### Task goal
If a line in the records below contains the word "IsNormalString", copy it.

──────── Source material

(* ===== verification/Paths.v ===== *)
(** Names that cross a trust boundary: artifact paths ([ValidatePath] of
    artifacts.go), identifiers and slugs (validate.go), digests
    ([ValidDigest] of canonical.go) and stage commands ([validateStageArgv] of
    evaluation.go).  The main result is that an accepted path cannot leave the
    directory it is resolved in. *)

From S2P Require Import Prelude Regex GoLib Numbers Types.
From Stdlib Require Import Ascii.

(** golang.org/x/text and the case tables of [unicode] are outside the
    repository: normalisation test, case folding, and the lower case of a
    non-ASCII rune. *)
Class UnicodeLib := {
  IsNormalString : string → bool;
  Fold : string → string;
  ToLowerRune : Z → Z
}.

(** * Patterns *)

Definition is_lower (c : ascii) : bool := inr 97 122 (byte_val c).
Definition is_upper (c : ascii) : bool := inr 65 90 (byte_val c).
Definition is_alnum (c : ascii) : bool := is_lower c || is_upper c || is_digit c.
Definition is_slug_char (c : ascii) : bool := is_lower c || is_digit c.

(** [^[a-zA-Z0-9][a-zA-Z0-9._-]{0,127}$] *)
Definition identifierPattern : re :=
  Cat (Chr is_alnum)
    (UpTo 127 (Chr (λ c, is_alnum c || existsb (Ascii.eqb c) ["."; "_"; "-"]%char))).

(** [^[a-z0-9]+(?:-[a-z0-9]+)*$] *)
Definition slugPattern : re :=
  Cat (Plus (Chr is_slug_char))
    (Star (Cat (Chr (Ascii.eqb "-")) (Plus (Chr is_slug_char)))).

(** [^\.[a-z0-9]{1,16}$] *)
Definition extensionPattern : re :=
  Cat (Chr (Ascii.eqb "."))
    (Cat (Chr is_slug_char) (UpTo 15 (Chr is_slug_char))).

(** * Digests *)

Definition ValidDigest (value : string) : bool :=
  if negb (len value =? 71) || negb (HasPrefix value "sha256:") then false else
  match hex_decode (drop 7 (list_of value)) with
  | Some _ => value ==s ToLowerASCII value
  | None => false
  end.

(** * Paths *)

Section Paths.
Context `{UnicodeLib}.

Definition safe_rune (r : Z) : bool := negb (IsControl r || (r =? 58) || (r =? 65533)).

Definition reserved_part (part : string) : bool :=
  EqualFoldASCII part ".git" || HasSuffix part "." || HasSuffix part " ".

Definition ValidatePath (value : string) : result unit :=
  if (value ==s "") || (len value >? 240) || negb (ValidString value)
     || negb (IsNormalString value) || ContainsByte value "\" || HasPrefix value "/"
     || HasSuffix value "/" || (Clean value !=s value) || (value ==s ".")
     || (value ==s "..") || HasPrefix value "../"
  then Err "unsafe artifact path" else
  let! _ := for_each (λ r, if safe_rune r then Ok tt else Err "unsafe path character")
              (runes value) in
  for_each (λ part, if reserved_part part then Err "reserved path component" else Ok tt)
    (Split value "/").
End Paths.

Definition validateStageArgv (argv : list string) : result unit :=
  match argv with
  | [] => Err "stage requires an absolute direct command"
  | cmd :: _ =>
      if (lenl argv >? 64) || negb (IsAbs cmd) || (Clean cmd !=s cmd)
      then Err "stage requires an absolute direct command" else
      for_each (λ s, if (len s >? 4096) || ContainsByte s "000"
                     then Err "invalid stage argument" else Ok tt) argv
  end.

Definition boundedText (s : string) : bool := (len (TrimSpace s) >=? 12) && (len s <=? 8192).

(** * Path resolution *)

(** Where a POSIX path walk starting in directory [dir] (outermost component
    first) ends up, without symbolic links. *)
Definition walk_step (dir : list string) (w : string) : list string :=
  if (w ==s "") || (w ==s ".") then dir
  else if w ==s ".." then removelast dir
  else dir ++ [w].
Definition resolve (dir : list string) (p : string) : list string :=
  foldl walk_step (if HasPrefix p "/" then [] else dir) (Split p "/").

(** * Lemmas *)

Lemma split_list_ne c l : split_list c l ≠ [].
Proof.
  destruct l as [|a l]; simpl; [done|]. destruct (Ascii.eqb a c); [done|].
  by destruct (split_list c l).
Qed.

Lemma split_list_no_sep c l : Forall (λ w, c ∉ w) (split_list c l).
Proof.
  induction l as [|a l IH]; simpl; [by repeat constructor; set_solver|].
  destruct (Ascii.eqb_spec a c); [constructor; [set_solver|done]|].
  destruct (split_list c l) as [|w ws]; [constructor; [set_solver|done]|].
  apply Forall_cons in IH as [??]. constructor; [set_solver|done].
Qed.

Lemma join_split c l : join_list c (split_list c l) = l.
Proof.
  induction l as [|a l IH]; simpl; [done|].
  destruct (Ascii.eqb_spec a c) as [->|].
  - pose proof (split_list_ne c l). destruct (split_list c l); [done|]. by simpl in *; rewrite IH.
  - destruct (split_list c l) as [|w ws] eqn:E; [by destruct (split_list_ne c l)|].
    rewrite <-IH. by destruct ws.
Qed.

Lemma split_list_app_sep c w l :
  c ∉ w → split_list c (w ++ c :: l) = w :: split_list c l.
Proof.
  induction w as [|a w IH]; simpl; intros Hc; [by rewrite Ascii.eqb_refl|].
  rewrite (proj2 (Ascii.eqb_neq a c)) by set_solver. rewrite IH by set_solver. done.
Qed.

Lemma split_list_no c w : c ∉ w → split_list c w = [w].
Proof.
  induction w as [|a w IH]; simpl; intros Hc; [done|].
  rewrite (proj2 (Ascii.eqb_neq a c)) by set_solver. by rewrite IH by set_solver.
Qed.

Lemma split_join c ws :
  ws ≠ [] → Forall (λ w, c ∉ w) ws → split_list c (join_list c ws) = ws.
Proof.
  intros Hne Hf. induction Hf as [|w ws Hw Hf IH]; [done|].
  destruct ws as [|w' ws]; [by apply split_list_no|].
  change (join_list c (w :: w' :: ws)) with (w ++ c :: join_list c (w' :: ws)).
  rewrite split_list_app_sep by done. by rewrite IH.
Qed.

(** ** What [path.Clean] keeps *)

Definition ordinary (w : list ascii) : Prop := w ≠ [] ∧ w ≠ dot ∧ w ≠ dotdot.

Lemma eqb_chars_true a b : eqb_chars a b = true ↔ a = b.
Proof. apply bool_decide_eq_true. Qed.
Lemma eqb_chars_false a b : eqb_chars a b = false ↔ a ≠ b.
Proof. apply bool_decide_eq_false. Qed.

(** The kept components of a relative path: leading ".." then ordinary names. *)
Definition clean_shape (st : list (list ascii)) : Prop :=
  ∃ us k, st = us ++ replicate k dotdot ∧ Forall ordinary us.

Lemma clean_step_shape st w : clean_shape st → clean_shape (clean_step false st w).
Proof.
  intros (us & k & -> & Hus). unfold clean_step.
  destruct (eqb_chars w []) eqn:E1; [by exists us, k|].
  destruct (eqb_chars w dot) eqn:E2; [by exists us, k|]. simpl.
  destruct (eqb_chars w dotdot) eqn:E3.
  - apply eqb_chars_true in E3 as ->. destruct us as [|u us]; simpl.
    + destruct k as [|k]; simpl; [by exists [], 1%nat|].
      by exists [], (S (S k)).
    + apply Forall_cons in Hus as [(_ & _ & Hu) ?].
      rewrite (proj2 (eqb_chars_false _ _)) by done. by exists us, k.
  - apply eqb_chars_false in E1, E2, E3. exists (w :: us), k.
    split; [done|]. by constructor.
Qed.

Lemma clean_components_shape ws :
  ∃ us k, clean_components false ws = replicate k dotdot ++ us ∧ Forall ordinary us.
Proof.
  assert (∀ ws st, clean_shape st → clean_shape (foldl (clean_step false) st ws)) as Hfold.
  { induction ws0 as [|w ws0 IH]; intros st Hst; simpl; [done|].
    by apply IH, clean_step_shape. }
  destruct (Hfold ws []) as (us & k & Heq & Hus); [by exists [], O|].
  exists (rev us), k. unfold clean_components. rewrite Heq, rev_app_distr. split.
  - f_equal. clear. induction k as [|k IH]; simpl; [done|].
    rewrite IH. clear. induction k; simpl; congruence.
  - by apply Forall_rev.
Qed.

Lemma clean_step_subset r st w x : x ∈ clean_step r st w → x ∈ st ∨ x = w.
Proof.
  unfold clean_step. intros Hx.
  repeat case_match; set_solver.
Qed.

Lemma clean_components_subset r ws x : x ∈ clean_components r ws → x ∈ ws.
Proof.
  unfold clean_components. rewrite list_elem_of_In, <-in_rev, <-list_elem_of_In.
  assert (∀ st, x ∈ foldl (clean_step r) st ws → x ∈ st ∨ x ∈ ws) as Hfold.
  { induction ws as [|w ws IH]; intros st Hx; simpl in *; [by left|].
    apply IH in Hx as [Hx|]; [|set_solver]. apply clean_step_subset in Hx. set_solver. }
  intros Hx. apply Hfold in Hx. set_solver.
Qed.

Lemma is_prefix_app p l : is_prefix p (p ++ l) = true.
Proof. induction p; simpl; [done|]. by rewrite Ascii.eqb_refl. Qed.

(** A path that [path.Clean] leaves alone and that is neither rooted, "." nor
    climbing consists of ordinary components only. *)
Lemma clean_fixpoint_ordinary p :
  IsAbs p = false → Clean p = p → p ≠ "." → p ≠ ".." → HasPrefix p "../" = false →
  Forall ordinary (split_list "/" (list_of p)).
Proof.
  intros Habs Hclean Hdot Hdd Hup. unfold Clean in Hclean. rewrite Habs in Hclean.
  set (ws := split_list "/" (list_of p)) in *.
  set (cc := clean_components false ws) in *.
  destruct (eqb_chars (join_list "/" cc) []) eqn:E; [congruence|].
  apply (f_equal list_of) in Hclean. rewrite list_of_string_of in Hclean.
  apply eqb_chars_false in E.
  assert (cc ≠ []) by (intros Hcc; by rewrite Hcc in E).
  assert (Forall (λ w, "/"%char ∉ w) cc) as Hsep.
  { apply Forall_forall. intros w Hw%clean_components_subset.
    by eapply Forall_forall in Hw; [|apply split_list_no_sep]. }
  assert (ws = cc) as Hws.
  { unfold ws. rewrite <-Hclean. by apply split_join. }
  destruct (clean_components_shape ws) as (us & k & Hcc & Hus). fold cc in Hcc.
  destruct k as [|k]; [by rewrite Hws, Hcc|exfalso].
  rewrite Hcc in Hclean. simpl in Hclean.
  destruct (replicate k dotdot ++ us) as [|w ws'].
  - apply Hdd, list_of_inj. by rewrite <-Hclean.
  - unfold HasPrefix in Hup. rewrite <-Hclean in Hup.
    change (is_prefix (list_of "../") (list_of "../" ++ join_list "/" (w :: ws')) = false)
      in Hup.
    by rewrite is_prefix_app in Hup.
Qed.

Lemma ordinary_string w : ordinary w → string_of w ≠ "" ∧ string_of w ≠ "." ∧ string_of w ≠ "..".
Proof.
  intros (?&?&?). split_and!; intros E%(f_equal list_of); by rewrite list_of_string_of in E.
Qed.

Lemma walk_ordinary dir ws :
  Forall ordinary ws → foldl walk_step dir (map string_of ws) = dir ++ map string_of ws.
Proof.
  intros Hws. revert dir. induction Hws as [|w ws Hw _ IH]; intros dir; simpl.
  - by rewrite app_nil_r.
  - destruct (ordinary_string w Hw) as (?&?&?). unfold walk_step at 2.
    rewrite !(proj2 (String.eqb_neq _ _)) by done. simpl. by rewrite IH, <-app_assoc.
Qed.

Section PathTheorems.
Context `{UnicodeLib}.

Lemma ValidatePath_inv p :
  ValidatePath p = Ok tt →
  p ≠ "" ∧ len p ≤ 240 ∧ ValidString p = true ∧ IsNormalString p = true ∧
  ContainsByte p "\" = false ∧ Forall ordinary (split_list "/" (list_of p)) ∧
  IsAbs p = false ∧
  Forall (λ r, safe_rune r = true) (runes p) ∧
  Forall (λ w, reserved_part w = false) (Split p "/").
Proof.
  unfold ValidatePath. intros Hp. ok_step Hp. ok_step Hp. bool_prop.
  destruct r. apply for_each_ok in E, Hp.
  split_and!; try done; try lia.
  - apply clean_fixpoint_ordinary; try done. 
  - eapply Forall_impl; [exact E|]. cbv beta. intros r. by destruct (safe_rune r).
  - eapply Forall_impl; [exact Hp|]. cbv beta. intros w. by destruct (reserved_part w).
Qed.

(** An accepted artifact path stays inside whatever directory it is joined
    to: resolving it appends exactly its components to the directory (no "..",
    ".", empty or absolute step), the components are never ".git" in any case
    and never end in a dot or a space, and the bytes contain no backslash,
    control character or colon. *)
Theorem ValidatePath_confined p dir :
  ValidatePath p = Ok tt →
  resolve dir p = dir ++ Split p "/" ∧
  Forall (λ w, w ≠ "" ∧ w ≠ "." ∧ w ≠ ".." ∧ ToLowerASCII w ≠ ".git" ∧
               HasSuffix w "." = false ∧ HasSuffix w " " = false) (Split p "/") ∧
  ContainsByte p "\" = false ∧ Forall (λ r, IsControl r = false ∧ r ≠ 58) (runes p).
Proof.
  intros Hp. apply ValidatePath_inv in Hp as (_&_&_&_&?&Hord&Habs&Hr&Hres).
  unfold resolve. unfold IsAbs in Habs. rewrite Habs.
  split; [by apply walk_ordinary|]. split; [|split; [done|]].
  - apply Forall_forall. intros w Hw.
    eapply Forall_forall in Hres; [|exact Hw].
    unfold Split in Hw. apply list_elem_of_fmap in Hw as (l & -> & Hl).
    eapply Forall_forall in Hord; [|exact Hl].
    destruct (ordinary_string l Hord) as (?&?&?).
    unfold reserved_part, EqualFoldASCII in Hres. bool_prop. split_and!; try done.
  - eapply Forall_impl; [exact Hr|]. intros r Hsr. unfold safe_rune in Hsr.
    bool_prop. split; [done|lia].
Qed.

End PathTheorems.

(** An instance for evaluation: ASCII only. *)
Module AsciiUnicode.
#[export] Instance ascii_unicode : UnicodeLib := {|
  IsNormalString := forallb (λ c, byte_val c <? 128) ∘ list_of;
  Fold := ToLowerASCII;
  ToLowerRune := id
|}.
End AsciiUnicode.

Lemma ValidatePath_confined_witness :
  resolve ["srv"; "artifacts"] "data/run-1/points.csv" =
  ["srv"; "artifacts"; "data"; "run-1"; "points.csv"].
Proof.
  exact (proj1 (@ValidatePath_confined AsciiUnicode.ascii_unicode "data/run-1/points.csv"
           ["srv"; "artifacts"] eq_refl)).
Defined.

────────────────

### Solution for this task
  IsNormalString : string → bool;
     || negb (IsNormalString value) || ContainsByte value "\" || HasPrefix value "/"
  p ≠ "" ∧ len p ≤ 240 ∧ ValidString p = true ∧ IsNormalString p = true ∧
  IsNormalString := forallb (λ c, byte_val c <? 128) ∘ list_of;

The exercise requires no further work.